**Work request**: Nothing but a number is expected: the count of lines in the data below that include "validators".

**Supplied material**:
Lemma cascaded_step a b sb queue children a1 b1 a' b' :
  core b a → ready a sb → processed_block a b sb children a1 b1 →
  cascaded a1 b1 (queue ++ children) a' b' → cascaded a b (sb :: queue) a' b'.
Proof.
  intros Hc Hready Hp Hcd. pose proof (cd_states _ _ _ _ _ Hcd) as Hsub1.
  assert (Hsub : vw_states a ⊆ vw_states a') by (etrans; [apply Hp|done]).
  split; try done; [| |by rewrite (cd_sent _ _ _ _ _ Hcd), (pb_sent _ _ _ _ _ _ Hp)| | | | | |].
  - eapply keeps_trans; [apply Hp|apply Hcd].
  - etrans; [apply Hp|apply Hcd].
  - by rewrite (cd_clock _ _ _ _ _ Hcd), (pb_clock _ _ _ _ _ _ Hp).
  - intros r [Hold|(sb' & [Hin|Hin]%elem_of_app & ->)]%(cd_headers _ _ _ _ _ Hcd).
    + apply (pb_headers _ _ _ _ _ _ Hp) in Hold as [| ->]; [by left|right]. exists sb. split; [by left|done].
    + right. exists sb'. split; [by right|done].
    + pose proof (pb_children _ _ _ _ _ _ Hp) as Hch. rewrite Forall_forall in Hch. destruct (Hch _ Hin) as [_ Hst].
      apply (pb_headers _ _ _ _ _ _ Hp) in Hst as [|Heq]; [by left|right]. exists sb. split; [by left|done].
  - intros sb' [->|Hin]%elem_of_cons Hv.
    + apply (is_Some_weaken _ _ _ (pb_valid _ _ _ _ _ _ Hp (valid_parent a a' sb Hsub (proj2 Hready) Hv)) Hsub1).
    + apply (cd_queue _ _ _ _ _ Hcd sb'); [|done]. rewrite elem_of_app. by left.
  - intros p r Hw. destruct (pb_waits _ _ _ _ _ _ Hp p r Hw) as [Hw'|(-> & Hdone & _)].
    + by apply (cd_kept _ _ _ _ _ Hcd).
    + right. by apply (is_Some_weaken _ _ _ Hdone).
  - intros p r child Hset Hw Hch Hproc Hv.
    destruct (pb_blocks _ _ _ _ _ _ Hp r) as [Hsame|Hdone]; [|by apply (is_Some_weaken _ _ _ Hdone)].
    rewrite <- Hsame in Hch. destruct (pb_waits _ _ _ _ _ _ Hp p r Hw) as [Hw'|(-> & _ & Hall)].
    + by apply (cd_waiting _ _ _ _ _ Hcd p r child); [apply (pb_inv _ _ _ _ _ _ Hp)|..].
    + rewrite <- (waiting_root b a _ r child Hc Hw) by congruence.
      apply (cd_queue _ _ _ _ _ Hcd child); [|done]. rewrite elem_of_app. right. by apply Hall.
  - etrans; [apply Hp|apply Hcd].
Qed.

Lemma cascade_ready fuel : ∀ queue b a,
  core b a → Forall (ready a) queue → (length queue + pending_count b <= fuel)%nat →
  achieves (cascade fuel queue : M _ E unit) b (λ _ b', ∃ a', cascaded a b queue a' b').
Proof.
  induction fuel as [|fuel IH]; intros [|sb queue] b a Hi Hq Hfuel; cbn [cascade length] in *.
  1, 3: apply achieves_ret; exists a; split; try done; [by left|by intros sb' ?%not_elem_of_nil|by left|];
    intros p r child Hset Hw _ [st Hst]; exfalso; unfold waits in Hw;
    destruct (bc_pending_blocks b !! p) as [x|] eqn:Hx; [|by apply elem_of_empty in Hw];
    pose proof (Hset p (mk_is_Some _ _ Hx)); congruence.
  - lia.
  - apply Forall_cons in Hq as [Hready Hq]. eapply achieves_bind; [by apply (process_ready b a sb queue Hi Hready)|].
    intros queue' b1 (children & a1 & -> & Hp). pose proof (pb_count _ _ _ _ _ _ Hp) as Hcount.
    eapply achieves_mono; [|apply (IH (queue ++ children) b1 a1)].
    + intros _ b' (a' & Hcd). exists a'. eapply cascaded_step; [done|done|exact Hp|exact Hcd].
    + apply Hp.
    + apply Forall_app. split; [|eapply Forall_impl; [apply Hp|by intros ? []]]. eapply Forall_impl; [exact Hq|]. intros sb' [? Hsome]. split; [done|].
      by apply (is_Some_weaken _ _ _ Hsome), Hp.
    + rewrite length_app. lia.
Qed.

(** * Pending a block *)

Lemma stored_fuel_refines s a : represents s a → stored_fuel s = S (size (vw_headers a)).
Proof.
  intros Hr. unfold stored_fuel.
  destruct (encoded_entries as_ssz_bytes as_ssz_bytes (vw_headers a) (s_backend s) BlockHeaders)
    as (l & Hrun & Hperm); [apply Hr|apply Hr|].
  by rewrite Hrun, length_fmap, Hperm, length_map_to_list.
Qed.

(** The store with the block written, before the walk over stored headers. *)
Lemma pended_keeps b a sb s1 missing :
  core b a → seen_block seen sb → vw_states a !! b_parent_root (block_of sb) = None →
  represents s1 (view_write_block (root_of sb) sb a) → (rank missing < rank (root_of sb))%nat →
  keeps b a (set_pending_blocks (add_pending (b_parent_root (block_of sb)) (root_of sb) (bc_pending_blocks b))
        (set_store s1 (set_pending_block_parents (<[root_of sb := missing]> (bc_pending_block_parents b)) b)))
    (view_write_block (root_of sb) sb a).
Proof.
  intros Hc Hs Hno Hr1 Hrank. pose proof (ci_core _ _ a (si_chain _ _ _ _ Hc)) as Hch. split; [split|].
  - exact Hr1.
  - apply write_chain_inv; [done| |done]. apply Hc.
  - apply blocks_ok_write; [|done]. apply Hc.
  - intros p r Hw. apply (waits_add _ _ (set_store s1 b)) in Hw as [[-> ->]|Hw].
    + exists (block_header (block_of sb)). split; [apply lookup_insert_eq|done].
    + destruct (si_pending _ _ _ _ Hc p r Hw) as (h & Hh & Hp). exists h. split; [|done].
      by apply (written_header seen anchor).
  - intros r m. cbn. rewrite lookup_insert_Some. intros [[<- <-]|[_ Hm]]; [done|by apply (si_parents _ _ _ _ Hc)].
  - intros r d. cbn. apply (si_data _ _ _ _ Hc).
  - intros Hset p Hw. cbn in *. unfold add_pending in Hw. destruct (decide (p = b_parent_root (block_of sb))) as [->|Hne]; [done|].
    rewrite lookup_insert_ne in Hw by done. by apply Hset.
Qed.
* * *
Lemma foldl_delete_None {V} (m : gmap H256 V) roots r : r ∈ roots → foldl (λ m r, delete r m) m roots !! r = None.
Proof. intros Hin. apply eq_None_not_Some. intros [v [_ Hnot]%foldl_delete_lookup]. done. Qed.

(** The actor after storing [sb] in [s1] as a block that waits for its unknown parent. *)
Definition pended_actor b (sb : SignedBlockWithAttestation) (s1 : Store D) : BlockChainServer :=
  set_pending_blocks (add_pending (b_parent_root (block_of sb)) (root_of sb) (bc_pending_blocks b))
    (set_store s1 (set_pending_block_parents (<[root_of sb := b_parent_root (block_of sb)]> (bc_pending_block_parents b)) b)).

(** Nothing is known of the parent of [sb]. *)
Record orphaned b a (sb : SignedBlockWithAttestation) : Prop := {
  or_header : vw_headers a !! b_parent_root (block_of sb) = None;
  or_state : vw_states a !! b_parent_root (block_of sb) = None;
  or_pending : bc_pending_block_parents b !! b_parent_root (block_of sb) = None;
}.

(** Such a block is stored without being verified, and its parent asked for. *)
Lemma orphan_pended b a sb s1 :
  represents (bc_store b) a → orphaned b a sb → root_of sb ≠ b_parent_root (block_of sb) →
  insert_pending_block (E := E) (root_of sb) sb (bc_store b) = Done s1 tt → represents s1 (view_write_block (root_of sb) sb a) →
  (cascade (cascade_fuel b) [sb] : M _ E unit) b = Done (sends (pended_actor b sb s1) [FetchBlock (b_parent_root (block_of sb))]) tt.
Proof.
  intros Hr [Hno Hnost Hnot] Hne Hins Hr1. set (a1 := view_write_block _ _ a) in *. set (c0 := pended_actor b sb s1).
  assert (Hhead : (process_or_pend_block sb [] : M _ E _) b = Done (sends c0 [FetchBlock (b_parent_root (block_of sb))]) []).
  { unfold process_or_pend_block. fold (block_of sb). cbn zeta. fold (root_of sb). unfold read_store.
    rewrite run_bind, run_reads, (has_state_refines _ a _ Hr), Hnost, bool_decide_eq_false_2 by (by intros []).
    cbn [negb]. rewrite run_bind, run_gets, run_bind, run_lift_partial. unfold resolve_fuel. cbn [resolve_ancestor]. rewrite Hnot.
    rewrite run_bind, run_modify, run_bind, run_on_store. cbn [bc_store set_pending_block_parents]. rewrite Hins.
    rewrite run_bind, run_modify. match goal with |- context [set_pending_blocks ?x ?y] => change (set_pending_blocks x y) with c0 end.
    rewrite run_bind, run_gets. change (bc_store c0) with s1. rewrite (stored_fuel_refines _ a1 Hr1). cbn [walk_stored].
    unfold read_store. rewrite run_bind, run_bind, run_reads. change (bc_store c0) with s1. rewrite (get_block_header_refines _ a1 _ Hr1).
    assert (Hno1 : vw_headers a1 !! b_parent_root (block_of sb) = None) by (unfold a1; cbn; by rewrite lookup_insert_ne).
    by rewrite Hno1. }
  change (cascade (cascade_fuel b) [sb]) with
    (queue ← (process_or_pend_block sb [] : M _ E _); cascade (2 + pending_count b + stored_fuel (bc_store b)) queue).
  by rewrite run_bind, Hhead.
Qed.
...
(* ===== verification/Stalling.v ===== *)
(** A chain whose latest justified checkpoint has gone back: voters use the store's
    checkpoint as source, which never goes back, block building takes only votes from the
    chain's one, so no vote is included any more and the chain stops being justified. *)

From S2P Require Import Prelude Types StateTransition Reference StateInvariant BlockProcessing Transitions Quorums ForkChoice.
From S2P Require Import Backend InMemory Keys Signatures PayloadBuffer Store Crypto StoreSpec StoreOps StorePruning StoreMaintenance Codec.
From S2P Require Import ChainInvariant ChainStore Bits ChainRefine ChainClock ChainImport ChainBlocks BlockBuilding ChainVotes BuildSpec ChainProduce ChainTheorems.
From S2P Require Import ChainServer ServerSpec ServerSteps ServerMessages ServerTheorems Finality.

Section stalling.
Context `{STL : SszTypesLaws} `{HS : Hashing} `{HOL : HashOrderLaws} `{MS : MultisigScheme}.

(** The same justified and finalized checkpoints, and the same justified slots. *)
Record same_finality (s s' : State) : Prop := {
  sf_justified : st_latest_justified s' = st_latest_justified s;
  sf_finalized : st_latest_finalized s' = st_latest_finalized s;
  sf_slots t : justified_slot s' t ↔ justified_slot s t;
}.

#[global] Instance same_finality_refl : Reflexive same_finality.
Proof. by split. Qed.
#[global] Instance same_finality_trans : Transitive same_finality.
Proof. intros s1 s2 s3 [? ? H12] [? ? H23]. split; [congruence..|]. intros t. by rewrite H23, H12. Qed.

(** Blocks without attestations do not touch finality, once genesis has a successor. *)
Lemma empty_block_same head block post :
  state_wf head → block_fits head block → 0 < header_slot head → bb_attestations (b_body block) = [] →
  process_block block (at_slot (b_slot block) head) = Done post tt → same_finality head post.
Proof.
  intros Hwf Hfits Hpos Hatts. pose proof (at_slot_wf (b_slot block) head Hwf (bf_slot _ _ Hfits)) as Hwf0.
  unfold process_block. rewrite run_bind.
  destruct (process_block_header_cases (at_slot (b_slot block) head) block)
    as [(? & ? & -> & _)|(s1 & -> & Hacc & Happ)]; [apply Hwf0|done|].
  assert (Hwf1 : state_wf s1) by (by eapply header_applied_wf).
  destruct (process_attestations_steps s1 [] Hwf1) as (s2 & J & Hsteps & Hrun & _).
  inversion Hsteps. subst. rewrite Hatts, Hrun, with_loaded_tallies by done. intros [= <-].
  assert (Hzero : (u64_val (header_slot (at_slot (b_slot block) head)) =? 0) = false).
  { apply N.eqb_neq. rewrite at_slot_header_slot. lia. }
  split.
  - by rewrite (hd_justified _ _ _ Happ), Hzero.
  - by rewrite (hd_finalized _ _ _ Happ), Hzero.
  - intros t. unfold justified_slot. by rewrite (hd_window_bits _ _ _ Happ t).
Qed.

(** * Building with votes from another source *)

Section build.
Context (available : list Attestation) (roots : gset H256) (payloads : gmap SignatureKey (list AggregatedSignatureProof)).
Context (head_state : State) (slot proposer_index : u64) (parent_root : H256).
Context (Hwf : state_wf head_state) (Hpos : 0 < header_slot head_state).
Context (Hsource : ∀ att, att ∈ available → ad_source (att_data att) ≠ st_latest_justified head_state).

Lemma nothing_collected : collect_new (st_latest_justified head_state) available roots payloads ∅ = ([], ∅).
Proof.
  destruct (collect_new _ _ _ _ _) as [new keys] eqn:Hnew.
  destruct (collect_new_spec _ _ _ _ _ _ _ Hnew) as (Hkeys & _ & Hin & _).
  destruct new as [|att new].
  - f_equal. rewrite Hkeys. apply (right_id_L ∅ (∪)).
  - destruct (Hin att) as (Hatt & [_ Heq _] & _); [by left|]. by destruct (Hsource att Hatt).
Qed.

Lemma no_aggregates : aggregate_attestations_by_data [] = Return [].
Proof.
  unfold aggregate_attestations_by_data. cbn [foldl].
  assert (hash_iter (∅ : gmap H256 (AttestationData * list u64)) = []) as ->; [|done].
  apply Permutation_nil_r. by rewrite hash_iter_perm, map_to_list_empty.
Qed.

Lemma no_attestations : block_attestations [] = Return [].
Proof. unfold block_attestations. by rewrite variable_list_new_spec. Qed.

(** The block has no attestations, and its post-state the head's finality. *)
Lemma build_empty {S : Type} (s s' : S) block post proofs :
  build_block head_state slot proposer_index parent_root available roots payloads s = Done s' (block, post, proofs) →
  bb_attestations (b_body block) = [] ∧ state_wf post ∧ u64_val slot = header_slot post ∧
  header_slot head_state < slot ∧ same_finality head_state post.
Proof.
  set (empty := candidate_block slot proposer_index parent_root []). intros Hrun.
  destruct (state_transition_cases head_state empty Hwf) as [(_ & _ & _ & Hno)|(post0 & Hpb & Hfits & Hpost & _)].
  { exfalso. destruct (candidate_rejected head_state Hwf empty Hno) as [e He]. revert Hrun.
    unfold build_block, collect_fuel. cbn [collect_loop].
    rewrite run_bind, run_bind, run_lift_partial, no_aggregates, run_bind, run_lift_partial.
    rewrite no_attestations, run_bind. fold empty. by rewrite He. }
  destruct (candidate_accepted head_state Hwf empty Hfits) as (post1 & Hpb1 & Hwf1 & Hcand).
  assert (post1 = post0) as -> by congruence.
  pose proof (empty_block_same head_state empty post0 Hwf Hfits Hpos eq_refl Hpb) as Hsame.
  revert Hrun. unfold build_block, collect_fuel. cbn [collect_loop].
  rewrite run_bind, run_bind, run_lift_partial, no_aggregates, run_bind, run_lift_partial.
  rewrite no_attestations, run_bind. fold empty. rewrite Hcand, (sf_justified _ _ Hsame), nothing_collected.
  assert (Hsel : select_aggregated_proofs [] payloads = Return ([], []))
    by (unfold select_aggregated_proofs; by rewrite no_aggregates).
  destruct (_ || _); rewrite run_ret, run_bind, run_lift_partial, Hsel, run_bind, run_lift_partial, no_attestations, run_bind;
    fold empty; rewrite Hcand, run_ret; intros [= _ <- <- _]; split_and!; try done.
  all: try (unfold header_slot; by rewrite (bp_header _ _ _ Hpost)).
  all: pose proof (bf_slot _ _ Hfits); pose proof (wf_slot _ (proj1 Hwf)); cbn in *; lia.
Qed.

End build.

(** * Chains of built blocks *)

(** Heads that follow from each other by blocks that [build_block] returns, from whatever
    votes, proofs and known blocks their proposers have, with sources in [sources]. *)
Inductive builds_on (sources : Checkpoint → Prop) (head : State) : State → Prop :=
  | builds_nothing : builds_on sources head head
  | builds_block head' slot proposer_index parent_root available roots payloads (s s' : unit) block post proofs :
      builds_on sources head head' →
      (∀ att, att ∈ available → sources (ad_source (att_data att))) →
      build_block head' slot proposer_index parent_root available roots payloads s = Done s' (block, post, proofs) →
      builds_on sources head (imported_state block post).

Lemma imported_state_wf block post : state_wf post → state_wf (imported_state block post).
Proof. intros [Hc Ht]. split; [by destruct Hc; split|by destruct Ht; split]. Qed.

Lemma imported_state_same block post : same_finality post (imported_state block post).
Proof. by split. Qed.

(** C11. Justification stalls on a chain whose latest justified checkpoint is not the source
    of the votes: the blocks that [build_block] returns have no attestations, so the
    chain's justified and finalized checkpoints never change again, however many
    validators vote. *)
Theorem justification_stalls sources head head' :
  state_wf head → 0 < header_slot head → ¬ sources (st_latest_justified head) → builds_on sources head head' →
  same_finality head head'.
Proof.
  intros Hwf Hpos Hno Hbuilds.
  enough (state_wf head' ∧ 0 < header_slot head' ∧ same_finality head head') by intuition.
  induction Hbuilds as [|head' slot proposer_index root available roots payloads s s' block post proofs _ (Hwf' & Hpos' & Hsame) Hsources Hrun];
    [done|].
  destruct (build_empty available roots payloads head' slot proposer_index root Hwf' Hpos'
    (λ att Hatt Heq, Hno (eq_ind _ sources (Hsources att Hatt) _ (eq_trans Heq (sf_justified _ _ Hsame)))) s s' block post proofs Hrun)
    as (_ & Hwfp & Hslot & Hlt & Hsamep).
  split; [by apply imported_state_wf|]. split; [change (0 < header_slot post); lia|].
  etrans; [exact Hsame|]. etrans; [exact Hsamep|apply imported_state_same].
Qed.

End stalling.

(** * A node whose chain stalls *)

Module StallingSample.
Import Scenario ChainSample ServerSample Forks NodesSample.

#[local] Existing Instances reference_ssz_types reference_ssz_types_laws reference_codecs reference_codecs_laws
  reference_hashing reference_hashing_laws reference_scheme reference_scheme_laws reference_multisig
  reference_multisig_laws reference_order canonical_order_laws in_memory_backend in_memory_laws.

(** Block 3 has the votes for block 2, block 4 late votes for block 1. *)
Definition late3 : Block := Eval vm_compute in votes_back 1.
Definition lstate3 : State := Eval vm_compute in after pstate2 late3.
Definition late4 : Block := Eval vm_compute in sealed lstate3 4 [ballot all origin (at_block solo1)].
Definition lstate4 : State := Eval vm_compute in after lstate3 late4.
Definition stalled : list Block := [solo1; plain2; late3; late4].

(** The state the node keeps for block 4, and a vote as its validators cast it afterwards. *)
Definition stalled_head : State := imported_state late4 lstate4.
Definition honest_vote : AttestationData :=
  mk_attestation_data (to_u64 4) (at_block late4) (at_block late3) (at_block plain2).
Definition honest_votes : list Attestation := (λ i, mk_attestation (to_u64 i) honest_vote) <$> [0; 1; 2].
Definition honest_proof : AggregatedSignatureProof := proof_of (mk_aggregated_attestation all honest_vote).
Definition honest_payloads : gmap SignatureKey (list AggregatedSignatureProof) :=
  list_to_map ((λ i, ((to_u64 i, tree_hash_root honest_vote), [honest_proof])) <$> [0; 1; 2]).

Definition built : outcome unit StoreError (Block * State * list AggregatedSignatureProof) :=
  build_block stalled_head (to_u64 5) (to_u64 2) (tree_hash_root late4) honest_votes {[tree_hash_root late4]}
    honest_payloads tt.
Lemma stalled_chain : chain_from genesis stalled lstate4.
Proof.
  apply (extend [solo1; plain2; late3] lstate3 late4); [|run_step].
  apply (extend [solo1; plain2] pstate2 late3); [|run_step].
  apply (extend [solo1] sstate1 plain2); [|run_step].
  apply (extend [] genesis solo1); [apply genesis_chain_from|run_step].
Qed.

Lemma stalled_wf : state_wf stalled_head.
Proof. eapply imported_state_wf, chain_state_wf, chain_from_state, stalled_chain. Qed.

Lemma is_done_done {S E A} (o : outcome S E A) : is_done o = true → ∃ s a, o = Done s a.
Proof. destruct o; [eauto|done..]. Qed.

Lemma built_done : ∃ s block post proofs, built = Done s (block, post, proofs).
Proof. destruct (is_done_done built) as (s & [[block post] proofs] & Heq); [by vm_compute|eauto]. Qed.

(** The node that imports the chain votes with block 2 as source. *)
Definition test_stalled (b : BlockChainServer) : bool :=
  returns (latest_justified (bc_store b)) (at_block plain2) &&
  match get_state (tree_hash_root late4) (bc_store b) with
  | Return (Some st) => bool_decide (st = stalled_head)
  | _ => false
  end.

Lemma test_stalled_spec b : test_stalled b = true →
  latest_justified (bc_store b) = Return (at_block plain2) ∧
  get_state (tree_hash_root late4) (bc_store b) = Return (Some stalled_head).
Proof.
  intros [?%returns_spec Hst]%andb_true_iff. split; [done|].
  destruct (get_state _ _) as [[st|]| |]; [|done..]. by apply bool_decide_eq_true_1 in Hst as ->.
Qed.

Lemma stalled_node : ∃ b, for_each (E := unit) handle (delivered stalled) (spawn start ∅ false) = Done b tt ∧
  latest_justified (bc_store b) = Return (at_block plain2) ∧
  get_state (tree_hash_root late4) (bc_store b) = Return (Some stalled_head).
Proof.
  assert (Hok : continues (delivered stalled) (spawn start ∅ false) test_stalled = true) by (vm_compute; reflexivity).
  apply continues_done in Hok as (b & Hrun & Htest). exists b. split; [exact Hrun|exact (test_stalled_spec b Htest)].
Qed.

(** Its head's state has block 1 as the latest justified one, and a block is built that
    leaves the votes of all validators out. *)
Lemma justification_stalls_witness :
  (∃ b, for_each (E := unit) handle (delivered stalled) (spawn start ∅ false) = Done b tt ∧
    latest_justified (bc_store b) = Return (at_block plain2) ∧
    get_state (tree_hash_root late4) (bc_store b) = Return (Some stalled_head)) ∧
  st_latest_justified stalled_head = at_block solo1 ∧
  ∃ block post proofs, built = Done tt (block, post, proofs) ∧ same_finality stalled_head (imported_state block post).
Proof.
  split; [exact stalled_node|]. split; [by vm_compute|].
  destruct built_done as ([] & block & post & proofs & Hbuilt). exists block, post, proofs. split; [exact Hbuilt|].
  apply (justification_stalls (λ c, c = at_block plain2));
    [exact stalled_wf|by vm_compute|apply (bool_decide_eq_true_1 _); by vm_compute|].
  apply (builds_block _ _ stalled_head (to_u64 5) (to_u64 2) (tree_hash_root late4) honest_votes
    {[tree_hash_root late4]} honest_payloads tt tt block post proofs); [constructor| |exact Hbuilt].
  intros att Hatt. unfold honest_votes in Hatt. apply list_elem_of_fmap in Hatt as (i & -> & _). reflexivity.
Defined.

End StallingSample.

**Task response**: 3